Synthesis of amphiphilic hyperbranched glyco-polydendrons for potential applications in nanomedicine

• Main Author: Dwyer, A. B.
• Published: University of Liverpool 2016
• Subjects: 610.28
• Online Access: http://ethos.bl.uk/OrderDetails.do?uin=uk.bl.ethos.706771

The synthesis of amphiphilic hyperbranched glycopolydendrons bearing multivalent surface functionalities has yielded materials with potential nanomedical drug-delivery applications that may also be capable of actively targeting disease sites. The development of the hydrophilic surface functionalities (based on PEG, galactose and mannose moieties) and hydrophobic core functionalities (based on poly(n-butyl methacrylate)) are presented. Despite methanol (MeOH) being widely regarded as an antisolvent for p(nBuMA), Cu-catalysed ATRP of nBuMA has been performed utilising anhydrous MeOH as the reaction solvent.

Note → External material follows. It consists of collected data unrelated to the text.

(** X16. Widening the query never loses a network object: when
    [match_network_objects] returns for a query, it also returns for
    every query whose range contains that one, and with every object it
    returned before. *)
Theorem match_network_objects_widening
    (h : heap) (q q' : IPv4Obj) (objs out : list loc) :
  valid q -> valid q' -> range_containsb q' q = true ->
  match_network_objects h q objs = Return out ->
  exists out', match_network_objects h q' objs = Return out' /\
               forall obj, In obj out -> In obj out'.
Proof.
  intros Vq Vq' Hw H.
  destruct (match_network_objects_loop_widens h q q' objs Vq Vq' Hw [] [] out
              (incl_refl _) H) as (out' & H' & Hi).
  exists out'. split; [exact H' | exact Hi].
Qed.

(** Whether the loop over the children of a group raises depends on the
    children alone, not on the query nor on the matched objects. *)
Lemma collect_children_returns h q q' mo mo' cs : forall acc acc' out,
  collect_children h q mo cs acc = Return out ->
  exists out', collect_children h q' mo' cs acc' = Return out'.
Proof.
  induction cs as [|c cs IH]; intros acc acc' out; cbn [collect_children]; [eauto|].
  destruct (opt_truthy (re_match h c RE_NETWORK_OBJECT_OBJECT None)).
  - destruct (is_substring_of_obj_list h _ mo), (is_substring_of_obj_list h _ mo');
      apply IH.
  - destruct (opt_truthy (re_match h c RE_NETWORK_OBJECT_HOST None)); [|apply IH].
    destruct (IPv4Obj_init _) as [a|e]; cbn [bind]; [|discriminate].
    destruct (contains q a), (contains q' a); apply IH.
Qed.

Lemma match_network_object_groups_loop_returns h q q' mo mo' groups :
  known h mo -> known h mo' ->
  forall hk hk' acc acc' h1 out,
  h ⊆ hk -> h ⊆ hk' -> known h groups ->
  Forall (fun g => known h (children_of h g)) groups ->
  match_network_object_groups_loop hk q groups mo acc = (h1, Return out) ->
  exists h1' out',
    match_network_object_groups_loop hk' q' groups mo' acc' = (h1', Return out').
Proof.
  intros Hmo Hmo'. induction groups as [|g groups IH];
    intros hk hk' acc acc' h1 out Hsub Hsub' Hg Hc;
    cbn [match_network_object_groups_loop]; [eauto|].
  inversion Hg as [|? ? Hg1 Hg2]; subst. inversion Hc as [|? ? Hc1 Hc2]; subst.
  rewrite (children_of_known h hk g), (text_of_known h hk g),
          (children_of_known h hk' g), (text_of_known h hk' g) by assumption.
  rewrite (collect_children_same_text h hk), (collect_children_same_text h hk')
    by (apply known_same_text; assumption).
  destruct (collect_children h q mo (children_of h g) []) as [children|e] eqn:E;
    [|discriminate].
  destruct (collect_children_returns h q q' mo mo' _ [] [] children E)
    as (children' & ->).
  assert (Step : forall hx x, h ⊆ hx ->
            let '(hy, p) := IOSCfgLine_init hx (text_of h g) in
            h ⊆ add_children hy p x).
  { intros hx x Hx.
    destruct (IOSCfgLine_init_spec hx (text_of h g)) as [Hn Hh1].
    destruct (IOSCfgLine_init hx (text_of h g)) as [hy p].
    cbn [fst snd] in Hn, Hh1. subst hy.
    etransitivity; [exact Hx | apply add_children_subseteq; exact Hn]. }
  destruct children as [|c cs], children' as [|c' cs'].
  - apply IH; assumption.
  - pose proof (Step hk' (c' :: cs') Hsub') as S'.
    destruct (IOSCfgLine_init hk' (text_of h g)) as [hy' p'].
    apply IH; assumption.
  - pose proof (Step hk (c :: cs) Hsub) as S.
    destruct (IOSCfgLine_init hk (text_of h g)) as [hy p].
    apply IH; assumption.
  - pose proof (Step hk (c :: cs) Hsub) as S.
    pose proof (Step hk' (c' :: cs') Hsub') as S'.
    destruct (IOSCfgLine_init hk (text_of h g)) as [hy p].
    destruct (IOSCfgLine_init hk' (text_of h g)) as [hy' p'].
    apply IH; assumption.
Qed.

Successful polymerisation was achieved at 60 °C and 25 °C using ethyl 2-bromoisobutyrate as the initiator, yielding well-defined polymers with high molecular weights (up to Mn = 75 880 g mol-1) and low dispersities (as low as D = 1.02). The effect of monomer co-solvency was investigated by determining the cloud point behaviour (upper critical solution temperature) of p(nBuMA) within the methanolic environment, and the effect of the ligand on the control of the polymerisation was also investigated. Successful polymerisation was also extended to RAFT, yielding low dispersity polymers that were analogous to those obtained by ATRP. The methanolic polymerisation by Cu-catalysed ATRP was utilised to exploit the hydrophobic nature of p(nBuMA) as the core functionality of amphiphilic branched copolymer nanoparticles bearing PEG surface functionalities. The nanoparticles were prepared via a rapid nanoprecipitation approach, however, their small hydrodynamic diameters (Dn = 17 nm-27 nm) suggested nanoparticle formation by a solvent-switch rather than a nucleation/growth mechanism that is normally associated with this technique. Dendritic ATRP initiators bearing multivalent protected galactose functionalities, also varying in generation number, were obtained by aza-Michael-type additions and used within the branched methanolic ATRP of nBuMA. Deprotection of the isopropylidene protecting groups was achieved under acidic reaction conditions using para-toluene sulfonic acid monohydrate; nanoprecipitation of the resulting galactosylated hypglycopolydendrons yielded charge-stabilised nanoparticles with Dz = 43-46 nm and highly negative zeta potentials. Comparisons to their protected equivalents were made.